* Work instruction:
Copy each line from the listing below where the word "holds" shows up.

* Data:
(** * To-do list: task model, task manager and list refresh of [todo_app.py]

    A shallow embedding of the non-widget logic of [src/todo_app.py]:
    the classes [Task] / [DeadlineTask], the [TaskManager] (add, delete,
    toggle, save, load) and the computations of [TodoApp._add_task] and
    [TodoApp._refresh_list] (validation, id assignment, search filter,
    status label, progress figures).

    Conventions of the embedding.
    - Python [int] is [Z]; [bool] is [bool]; [str] is [string], read as
      ASCII text: [lower], [strip] and the digit classes of [strptime]
      are the ASCII restrictions of the Python ones, characters above
      127 are left alone.
    - Library calls are modelled by their documented behaviour:
      [datetime.strptime(_, "%d-%m-%Y")], [datetime.__sub__],
      [timedelta.days], [strftime("%Y-%m-%d")], float division and
      multiplication (IEEE binary64, through [SpecFloat]), [int(float)].
    - [json.dump] / [json.load] are not re-implemented: a file holds a
      JSON value, or text that [json.load] rejects, or does not exist.
    - Exceptions that leave a function are explicit results. *)

From Stdlib Require Import ZArith Lia Bool List Sorted Ascii String.
From Stdlib Require Import Floats.SpecFloat.
From stdpp Require Import gmap strings list.

Local Open Scope string_scope.
Local Open Scope Z_scope.
#[local] Set Warnings "-register-all".

(** ** Python strings (ASCII) *)

Module PyStr.

Definition code (c : ascii) : Z := Z.of_nat (nat_of_ascii c).

Definition is_upper (c : ascii) : bool := (65 <=? code c) && (code c <=? 90).

Definition lower_char (c : ascii) : ascii :=
  if is_upper c then ascii_of_nat (nat_of_ascii c + 32) else c.

(** [str.lower()] *)
Fixpoint lower (s : string) : string :=
  match s with
  | EmptyString => EmptyString
  | String c r => String (lower_char c) (lower r)
  end.

(** [str.isspace] on one ASCII character: TAB, LF, VT, FF, CR, the
    separators 0x1c-0x1f and the space. *)
Definition is_space (c : ascii) : bool :=
  ((9 <=? code c) && (code c <=? 13))
  || ((28 <=? code c) && (code c <=? 31))
  || (code c =? 32).

Fixpoint lstrip (s : string) : string :=
  match s with
  | EmptyString => EmptyString
  | String c r => if is_space c then lstrip r else s
  end.

Fixpoint rstrip (s : string) : string :=
  match s with
  | EmptyString => EmptyString
  | String c r =>
      match rstrip r with
      | EmptyString => if is_space c then EmptyString else String c EmptyString
      | r' => String c r'
      end
  end.

(** [str.strip()] *)
Definition strip (s : string) : string := rstrip (lstrip s).

(** truthiness of a string: [if s] *)
Definition truthy (s : string) : bool :=
  match s with EmptyString => false | _ => true end.
Lemma FindPath_step_result fuel (r : Router G) s piS st su u path r' b out :
  FindPath_step fuel r s piS st su u path = Ok (inl (r', b, out)) ->
  b = negb (length out =? 0)%nat.
Proof.
  unfold FindPath_step.
  destruct (StdMap.index Vertex_ltb (scores st) u Score_zero) as [scores_u scores'].
  destruct (Score_neb su scores_u); [discriminate|].
  destruct (IsFinalVertex r u).
  - intros H. apply bind_Ok in H. destruct H as (edges & _ & H).
    apply bind_Ok in H. destruct H as ([[r1 b1] o1] & H1 & H).
    injection H as -> -> ->. eapply ReconstructPath_result; eauto.
  - intros H.
    repeat (apply bind_Ok in H; destruct H as (? & _ & H)).
    destruct (Dbl.gt _ _); [discriminate|].
    repeat (apply bind_Ok in H; destruct H as (? & _ & H)).
    discriminate.
Qed.

Lemma FindPath_loop_result fuel (r : Router G) s piS st path r' b out :
  FindPath_loop fuel r s piS st path = Ok (r', b, out) ->
  (b = true /\ out <> []) \/ (b = false /\ (out = [] \/ out = path)).
Proof.
  revert r st. induction fuel as [|fuel IH]; intros r st; simpl; [discriminate|].
  destruct (queue_pop (queue st)) as [[[su u] q]|].
  2:{ intros H. injection H as _ <- <-. auto. }
  intros H. apply bind_Ok in H. destruct H as (next & Hs & H).
  destruct next as [[[r1 b1] o1]|[r1 st1]].
  - injection H as -> -> ->. apply FindPath_step_result in Hs. subst b.
    destruct out; simpl; [right|left]; split; auto. discriminate.
  - eapply IH; eauto.
Qed.

(** C1 (as amended).  Whenever [Go] returns true the path is non-empty.
    Whenever it returns false the path is empty (reconstruction emptiness)
    or is the vector the caller passed, untouched (init failure, search
    exhaustion).  So for a call with an empty path vector the return value is
    true iff the path is non-empty on return. *)
Theorem Go_result fuel (r : Router G) points pos neg path r' b out :
  Go fuel r points pos neg path = Ok (r', b, out) ->
  (b = true -> out <> [])
  /\ (b = false -> out = [] \/ out = path)
  /\ (path = [] -> (b = true <-> out <> [])).
Proof.
  unfold Go. intros H. apply bind_Ok in H. destruct H as ([r1 ok] & _ & H).
  assert ((b = true /\ out <> []) \/ (b = false /\ (out = [] \/ out = path))) as Hr.
  { destruct ok; simpl in H.
    - unfold FindPath in H.
      repeat (apply bind_Ok in H; destruct H as (? & _ & H)).
      eapply FindPath_loop_result; eauto.
    - injection H as _ <- <-. auto. }
  destruct Hr as [[-> Ho]|[-> Ho]].
  - split; [auto|]. split; [discriminate|]. intros _. split; auto.
  - split; [discriminate|]. split; [auto|]. intros ->. split; [discriminate|].
    intros Hne. destruct Ho; congruence.
Qed.
Fixpoint has_char (c : ascii) (s : string) : bool :=
  match s with
  | EmptyString => false
  | String a s' => Ascii.eqb a c || has_char c s'
  end.

Definition cs_path (path id : string) : string :=
  path +:+ "/" +:+ id +:+ ".credible_sets.parquet".
Definition lbf_path (path id : string) : string :=
  path +:+ "/" +:+ id +:+ ".lbf_variable.parquet".

Definition truncated (p : string) : string :=
  Py.join "/" (Py.last_items 3 (Py.split p "/")).

(** The stored path of an artifact: the path itself in [Bin], its last
    three segments in [Tools]. *)
Definition stored (v : program) (p : string) : string :=
  match v with Bin => p | Tools => truncated p end.

Definition warn_missing (id : string) : event :=
  Log WARNING ("Dataset '" +:+ id +:+ "' is missing required SuSiE files. Skipping.").

Definition info_checking (id cs lbf : string) : event :=
  Log INFO ("Checking existence of SuSiE files for dataset '" +:+ id
            +:+ "': CS path: " +:+ cs +:+ ", LBF path: " +:+ lbf).

(** The paths [fs.exists] was called on, in order. *)
Definition exists_queries (t : list event) : list string :=
  omap (fun e => match e with Exists p => Some p | _ => None end) t.

Definition raises_name_error {A} (m : M A) : Prop :=
  exists msg, outcome m = inl (DatasetOrStudyNameError msg).

(** A child of the root stays in the manifest; a child of a study stays in
    the study. *)
Definition study_survives (p : string) : bool :=
  Re.fullmatch study_pattern (name_of p).
Definition dataset_survives (fs : filesystem) (p : string) : bool :=
  Re.fullmatch dataset_pattern (name_of p)
  && fs_exists fs (cs_path p (name_of p))
  && fs_exists fs (lbf_path p (name_of p)).

(** What resolving a child of a study yields. *)
Definition dataset_at (v : program) (fs : filesystem) (p : string) : option QTLDataset.t :=
  if dataset_survives fs p
  then Some (QTLDataset.mk (name_of p)
               (stored v (cs_path p (name_of p)))
               (stored v (lbf_path p (name_of p))))
  else None.

(** How the task of a child of the root ends. *)
Definition study_at (v : program) (fs : filesystem) (p : string) : exn + option QTLStudy.t :=
  if study_survives p then
    match fs_ls fs p with
    | Some children =>
        inr (Some (QTLStudy.mk (name_of p) p (omap (dataset_at v fs) children)))
    | None => inl (BackendError p)
    end
  else inr None.

(** The first exception in order, or else all the values. *)
Fixpoint collect {B} (rs : list (exn + B)) : exn + list B :=
  match rs with
  | [] => inr []
  | inl e :: _ => inl e
  | inr b :: rs' =>
      match collect rs' with
      | inl e => inl e
      | inr bs => inr (b :: bs)
      end
  end.

(** The keys of a record of [transform], in the order they are written.
    The specification calls the last two [credible_sets_path] and
    [lbf_variable_path], its names for the fields [susie_cs_path] and
    [susie_lbf_path] of a dataset. *)
Definition column_order : list string :=
  ["study_id"; "dataset_id"; "susie_cs_path"; "susie_lbf_path"].

(** Every filled slot of the pool holds the outcome of the task of its index. *)
Definition settled {A B} (fn : A -> M B) (xs : list A)
    (sl : ThreadPoolExecutor.slots B) : Prop :=
  Forall2 (fun x s => s = None \/ s = Some (outcome (fn x))) xs sl.

(** The record and the row of a (study, dataset) pair. *)
Definition record_of (s : QTLStudy.t) (d : QTLDataset.t) : DataFrame.record :=
  [ ("study_id", QTLStudy.id s);
    ("dataset_id", QTLDataset.id d);
    ("susie_cs_path", QTLDataset.susie_cs_path d);
    ("susie_lbf_path", QTLDataset.susie_lbf_path d) ].

Definition row_of (s : QTLStudy.t) (d : QTLDataset.t) : list (option string) :=
  [ Some (QTLStudy.id s); Some (QTLDataset.id d);
    Some (QTLDataset.susie_cs_path d); Some (QTLDataset.susie_lbf_path d) ].

(** Every filled slot of the pool holds the outcome of the task of its
    index, and the events of that task are in the log. *)
Definition logged {A B} (fn : A -> M B) (xs : list A) (log : list event)
    (sl : ThreadPoolExecutor.slots B) : Prop :=
  Forall2 (fun x s => s = None
                      \/ (s = Some (outcome (fn x))
                          /\ forall e, e ∈ events (fn x) -> e ∈ log)) xs sl.
(** [entities.slice(0, limit)] *)
Definition slice0 {A} (l : list A) (limit : Z) : list A :=
  if limit <? 0 then firstn (Z.to_nat (Z.of_nat (List.length l) + limit)) l
  else firstn (Z.to_nat limit) l.

Section ArkivClientMock.

(** [Date.now()] as the mock reads it for the [timestamp] of an entity, and
    [Array.prototype.sort] under the comparator of [queryEntities], which never
    answers 0: the order it leaves is the engine's. *)
Variable now : Z.
Variable arraySort : ArkivSort -> list ArkivEntity -> list ArkivEntity.

(** The watchers of the mock are in [triggerWatchers] below; they do not
    change what the store methods return. *)
Definition mock_writeEntity (options : WriteEntityOptions) (entities : Entities)
  : Result ArkivEntity * Entities :=
  let entity := mkArkivEntity (w_entityKey options) (w_data options) now in
  (Ok entity, mapSet entities (storeKey (w_entityType options) (w_entityKey options)) entity).

Definition mock_queryEntities (options : QueryOptions) (entities : Entities)
  : Result QueryResponse * Entities :=
  let found :=
    map snd (filter (fun kv => prefix (q_entityType options ++ ":") (fst kv)
                               && matchesFilters (snd kv) (q_filters options))
                    entities) in
  let found := match q_sort options with Some s => arraySort s found | None => found end in
  let limit := if q_limit options =? 0 then 50 else q_limit options in
  let paginatedEntities := slice0 found limit in
  let hasMore := Z.of_nat (List.length found) >? limit in
  (Ok (mkQueryResponse paginatedEntities (Z.of_nat (List.length found))
         (if hasMore then Some "mock-cursor" else None)),
   entities).

Definition mock_getEntity (entityType entityKey : string) (entities : Entities)
  : Result (option ArkivEntity) * Entities :=
  (Ok (mapGet entities (storeKey entityType entityKey)), entities).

* Answer box:
    - [json.dump] / [json.load] are not re-implemented: a file holds a
(** Every filled slot of the pool holds the outcome of the task of its index. *)
(** Every filled slot of the pool holds the outcome of the task of its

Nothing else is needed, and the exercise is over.